Kuala Lumpur, Malaysia

Betel Leaf

26th April 2017

While I was in Kuala Lumpur a few months ago, Betel Leaf popped up on my radar as a must-try place for Indian cuisine. Little did I know, Betel Leaf is an Indian restaurant that boasts authentic Chettinad cuisine originating from the southern state of Tamil Nadu. Known for their exceptional vegetarian dishes, the Chettiars are also lauded for their seafood, meat dishes, and fiery combinations of flavours. Historically, the Chettiars originally settled by the coastline, but they uprooted their homes to the inlands of Tamil Nadu later on. This explains their penchant for using ingredients such as crab, fish, prawns, rabbit, and turkey in their signature dishes.

Apart from Southern Chettinad cuisine, Betel Leaf also serves a variety of Northern Indian cuisine and a handful of local Indian dishes as well. Their chefs and spices are brought in from India, they raise their own rabbits and goats, and they source vegetables locally from their own farm in Mantin, Negeri Sembilan. Located right above a succession of Indian retail stores, you can find your way to Betel Leaf up a flight of stairs into the first dining room. The restaurant has 2 sizable dining rooms in the front and it looked like it had a private dining area behind the washrooms.

Betel Leaf is tastefully decorated with traditional paintings, sculptures, and artifacts that add to the relaxed ambiance in each room. By the time it hit 8pm, both dining rooms were packed by locals and rightfully so. Always a good sign when a place is brimming with locals! Most of the staff spoke little English, but enough to take our orders and understand that I wanted those masala chai teas to keep coming (they were so good, I ordered 3 cups of them)!

Their menu offers a vast variety of vegetarian and non-vegetarian dishes so be prepared to scroll down dem pages! We ordered a number of dishes including a Northern Indian vegetarian dish called Palak Paneer, which consists of a creamy spinach gravy cooked with paneer (cottage cheese). We also ordered Gobi Manchurian (deep fried cauliflower florets cooked in an Indo Chinese sauce), fish masala, mutton biryani, butter chicken, and garlic-cheese naan bread. For dessert, we opted for Gulab Jamun (spongy pastry balls drenched in sugar syrup) and Kulfi, a traditional Indian ice cream that gets its flavour from simmering milk, cardamom, and either nuts or fruits for hours.
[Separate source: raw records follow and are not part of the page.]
(** [k] picks from an entry of [n] addresses are its addresses at the next [k]
    positions, cyclically. *)
Lemma picks_spec k c :
  rc_ip c <> [] -> 0 <= rc_idx c -> rc_idx c + Z.of_nat k < 2 ^ 32 ->
  fst (picks k c) =
    map (fun j => default 0 (rc_ip c !! Z.to_nat ((rc_idx c + Z.of_nat j) mod Z.of_nat (length (rc_ip c)))))
      (seq 0 k) /\
  snd (picks k c) = mkResCache (rc_ip c) (rc_timeout c) (rc_idx c + Z.of_nat k).
Proof.
  revert c. induction k as [|k IH]; intros c Hne H0 Hk.
  - simpl. destruct c. simpl. by rewrite Z.add_0_r.
  - simpl picks. unfold PickOne. destruct (rc_ip c) as [|a ips] eqn:E; [done|].
    rewrite <- E. rewrite wrap_id by lia.
    specialize (IH (mkResCache (rc_ip c) (rc_timeout c) (rc_idx c + 1))). simpl in IH.
    destruct IH as [IH1 IH2]; [by rewrite E|lia|lia|].
    destruct (picks k _) as [l c'] eqn:Ep. simpl in *. subst l c'. split.
    + rewrite Z.add_0_r. f_equal. rewrite <- seq_shift, map_map. apply map_ext. intros j.
      do 4 f_equal. lia.
    + f_equal. lia.
Qed.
The Palak Paneer was creamy but not too rich, balancing out the complex flavours from the fish masala and butter chicken. The perfect naan dip in between mouthfuls of spicy curries!

The Gobi Manchurian was just somethin’ else. ????  You would never have thought that these were cauliflowers in your mouth! It was savoury, starchy, and pillowy: a scrumptious trifecta of sorts! The fish masala was the spiciest of all our dishes and unfortunately the fish was a tad dry.

The mutton was surprisingly tender and it came with a little surprise in the middle: a hardboiled egg. My favourite was the butter chicken: spicy, creamy, and bursting with flavours. I could eat this all day, errday. ????????????????

Garlic and cheese make for a beautiful naan bread marriage. It definitely could have been cheesier though!

We were spoiled by the array of desserts on display and finally went with the Gulab Jamun. Personally, I found these spongy milk balls cloyingly sweet and neither of us could finish them. Served in an elegant dessert bowl, the kulfi was a delight to the eyes and the palate. The luscious flavours of sweet milk, cardamom, and pistachio tingled the taste buds so exquisitely!

Spicy, aromatic and vibrant, the flavours at Betel Leaf pack a serious punch. So much so, you will be left thinking of your meal for days after… I sure did!

Till our next meal together,

         Lili


Location: 77A Leboh Ampang 50100 Kuala Lumpur, Malaysia

Websitehttp://www.betel-leaf.com/

Facebookhttps://www.facebook.com/Betel-Leaf-134646506593538/

Opening hours: Monday to Sunday 11am – 11pm


Tips:

  • Parking is hard to find during the weekdays, there is an open parking lot up the road from the restaurant but it will cost you about RM8 per hour (1.7 euros).
  • You can find the menu on their website.